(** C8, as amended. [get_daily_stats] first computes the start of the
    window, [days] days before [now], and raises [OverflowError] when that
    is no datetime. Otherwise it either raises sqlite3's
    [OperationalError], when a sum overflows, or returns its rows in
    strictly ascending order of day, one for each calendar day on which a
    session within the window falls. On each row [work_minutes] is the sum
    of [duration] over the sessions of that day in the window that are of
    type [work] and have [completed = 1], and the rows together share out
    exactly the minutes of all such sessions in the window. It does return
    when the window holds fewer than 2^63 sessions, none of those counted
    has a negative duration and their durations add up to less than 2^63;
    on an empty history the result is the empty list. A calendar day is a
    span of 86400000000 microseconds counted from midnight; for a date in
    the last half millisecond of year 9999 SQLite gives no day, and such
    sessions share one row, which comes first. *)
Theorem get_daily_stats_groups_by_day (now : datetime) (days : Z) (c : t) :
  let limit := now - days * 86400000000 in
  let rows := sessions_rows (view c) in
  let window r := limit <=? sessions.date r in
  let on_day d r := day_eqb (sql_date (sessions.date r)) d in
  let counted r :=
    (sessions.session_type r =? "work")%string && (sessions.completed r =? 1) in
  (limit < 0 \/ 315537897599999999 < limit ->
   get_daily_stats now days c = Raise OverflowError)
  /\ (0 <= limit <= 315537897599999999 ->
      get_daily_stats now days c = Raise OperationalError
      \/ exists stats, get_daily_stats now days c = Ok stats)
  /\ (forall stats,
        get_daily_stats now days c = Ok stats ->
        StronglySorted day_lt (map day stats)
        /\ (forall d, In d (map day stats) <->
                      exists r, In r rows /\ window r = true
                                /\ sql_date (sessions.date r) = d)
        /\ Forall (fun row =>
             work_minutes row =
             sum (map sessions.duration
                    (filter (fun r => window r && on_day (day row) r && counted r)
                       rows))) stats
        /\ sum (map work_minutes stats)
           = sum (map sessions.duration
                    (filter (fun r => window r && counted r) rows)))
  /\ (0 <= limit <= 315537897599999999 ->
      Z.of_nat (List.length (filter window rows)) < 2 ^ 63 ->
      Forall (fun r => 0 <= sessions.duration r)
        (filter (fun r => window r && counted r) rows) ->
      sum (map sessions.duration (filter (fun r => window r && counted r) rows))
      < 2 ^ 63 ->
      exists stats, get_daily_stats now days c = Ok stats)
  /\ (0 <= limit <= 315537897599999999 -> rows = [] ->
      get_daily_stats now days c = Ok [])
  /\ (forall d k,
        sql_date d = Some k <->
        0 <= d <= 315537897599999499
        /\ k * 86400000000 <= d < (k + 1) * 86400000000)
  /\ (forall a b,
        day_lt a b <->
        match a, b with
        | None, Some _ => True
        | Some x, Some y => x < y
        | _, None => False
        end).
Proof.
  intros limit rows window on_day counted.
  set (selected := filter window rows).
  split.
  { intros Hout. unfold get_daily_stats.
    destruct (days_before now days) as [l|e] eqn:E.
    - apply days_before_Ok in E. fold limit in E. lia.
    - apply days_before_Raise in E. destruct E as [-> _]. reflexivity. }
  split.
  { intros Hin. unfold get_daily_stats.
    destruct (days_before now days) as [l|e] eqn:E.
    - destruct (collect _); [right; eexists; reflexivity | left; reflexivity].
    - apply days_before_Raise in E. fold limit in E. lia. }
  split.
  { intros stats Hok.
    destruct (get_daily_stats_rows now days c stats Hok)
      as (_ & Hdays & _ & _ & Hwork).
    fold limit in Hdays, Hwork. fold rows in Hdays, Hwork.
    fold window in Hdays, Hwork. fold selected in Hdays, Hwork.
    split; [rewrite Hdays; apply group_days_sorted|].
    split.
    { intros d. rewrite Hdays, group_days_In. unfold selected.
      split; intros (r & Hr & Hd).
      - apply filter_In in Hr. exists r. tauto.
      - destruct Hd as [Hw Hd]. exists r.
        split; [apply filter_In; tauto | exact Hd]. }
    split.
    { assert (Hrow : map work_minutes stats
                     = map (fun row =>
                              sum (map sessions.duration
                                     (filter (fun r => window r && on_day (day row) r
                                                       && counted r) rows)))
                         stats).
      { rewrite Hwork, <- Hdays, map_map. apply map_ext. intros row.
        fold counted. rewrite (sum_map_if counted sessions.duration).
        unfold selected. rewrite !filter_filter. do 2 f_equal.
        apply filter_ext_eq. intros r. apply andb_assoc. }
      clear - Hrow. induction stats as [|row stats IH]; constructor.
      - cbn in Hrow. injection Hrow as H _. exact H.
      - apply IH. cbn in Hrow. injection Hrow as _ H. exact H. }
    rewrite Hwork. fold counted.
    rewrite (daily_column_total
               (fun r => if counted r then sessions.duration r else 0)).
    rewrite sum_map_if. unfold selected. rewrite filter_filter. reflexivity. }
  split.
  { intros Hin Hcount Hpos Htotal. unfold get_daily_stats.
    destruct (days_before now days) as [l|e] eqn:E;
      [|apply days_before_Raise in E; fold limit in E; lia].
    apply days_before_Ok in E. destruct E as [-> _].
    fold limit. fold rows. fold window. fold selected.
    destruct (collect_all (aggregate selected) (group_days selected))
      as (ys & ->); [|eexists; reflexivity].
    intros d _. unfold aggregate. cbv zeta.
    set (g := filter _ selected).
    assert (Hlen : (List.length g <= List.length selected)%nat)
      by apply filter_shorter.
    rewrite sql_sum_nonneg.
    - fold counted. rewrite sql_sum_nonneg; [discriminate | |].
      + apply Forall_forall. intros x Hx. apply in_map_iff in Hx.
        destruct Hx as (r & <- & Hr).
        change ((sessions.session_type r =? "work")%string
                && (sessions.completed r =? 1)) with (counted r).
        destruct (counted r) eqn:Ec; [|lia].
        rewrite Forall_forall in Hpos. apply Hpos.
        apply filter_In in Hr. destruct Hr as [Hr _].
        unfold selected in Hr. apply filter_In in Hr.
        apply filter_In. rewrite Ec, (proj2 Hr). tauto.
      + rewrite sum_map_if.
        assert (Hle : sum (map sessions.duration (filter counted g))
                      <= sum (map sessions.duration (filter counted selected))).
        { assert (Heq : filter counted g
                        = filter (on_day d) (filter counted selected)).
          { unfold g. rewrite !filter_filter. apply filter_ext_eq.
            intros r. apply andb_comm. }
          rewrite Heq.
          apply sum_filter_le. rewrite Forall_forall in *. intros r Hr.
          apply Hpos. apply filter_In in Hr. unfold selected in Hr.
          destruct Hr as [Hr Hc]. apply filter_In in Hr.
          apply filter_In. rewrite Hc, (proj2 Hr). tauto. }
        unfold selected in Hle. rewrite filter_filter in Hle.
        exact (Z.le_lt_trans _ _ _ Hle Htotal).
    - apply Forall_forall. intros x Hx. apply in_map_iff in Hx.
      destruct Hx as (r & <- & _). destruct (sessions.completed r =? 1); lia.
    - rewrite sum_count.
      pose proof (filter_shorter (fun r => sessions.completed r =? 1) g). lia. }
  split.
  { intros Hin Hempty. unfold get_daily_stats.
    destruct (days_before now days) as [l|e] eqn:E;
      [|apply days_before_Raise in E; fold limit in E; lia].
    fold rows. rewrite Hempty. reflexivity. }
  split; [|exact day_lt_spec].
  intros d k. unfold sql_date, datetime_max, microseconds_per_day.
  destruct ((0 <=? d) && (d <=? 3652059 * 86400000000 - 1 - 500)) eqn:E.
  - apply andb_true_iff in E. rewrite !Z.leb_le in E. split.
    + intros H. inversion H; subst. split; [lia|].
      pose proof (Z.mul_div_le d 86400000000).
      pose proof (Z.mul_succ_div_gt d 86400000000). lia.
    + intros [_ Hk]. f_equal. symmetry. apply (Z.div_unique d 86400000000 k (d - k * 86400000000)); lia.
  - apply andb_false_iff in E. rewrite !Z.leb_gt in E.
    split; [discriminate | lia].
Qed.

Requirement:
For the word "duration", find every line in the data that holds it and copy that line.

Task answer:
    of [duration] over the sessions of that day in the window that are of
    has a negative duration and their durations add up to less than 2^63;
             sum (map sessions.duration
           = sum (map sessions.duration
      Forall (fun r => 0 <= sessions.duration r)
      sum (map sessions.duration (filter (fun r => window r && counted r) rows))
                              sum (map sessions.duration
        fold counted. rewrite (sum_map_if counted sessions.duration).
               (fun r => if counted r then sessions.duration r else 0)).
        assert (Hle : sum (map sessions.duration (filter counted g))
                      <= sum (map sessions.duration (filter counted selected))).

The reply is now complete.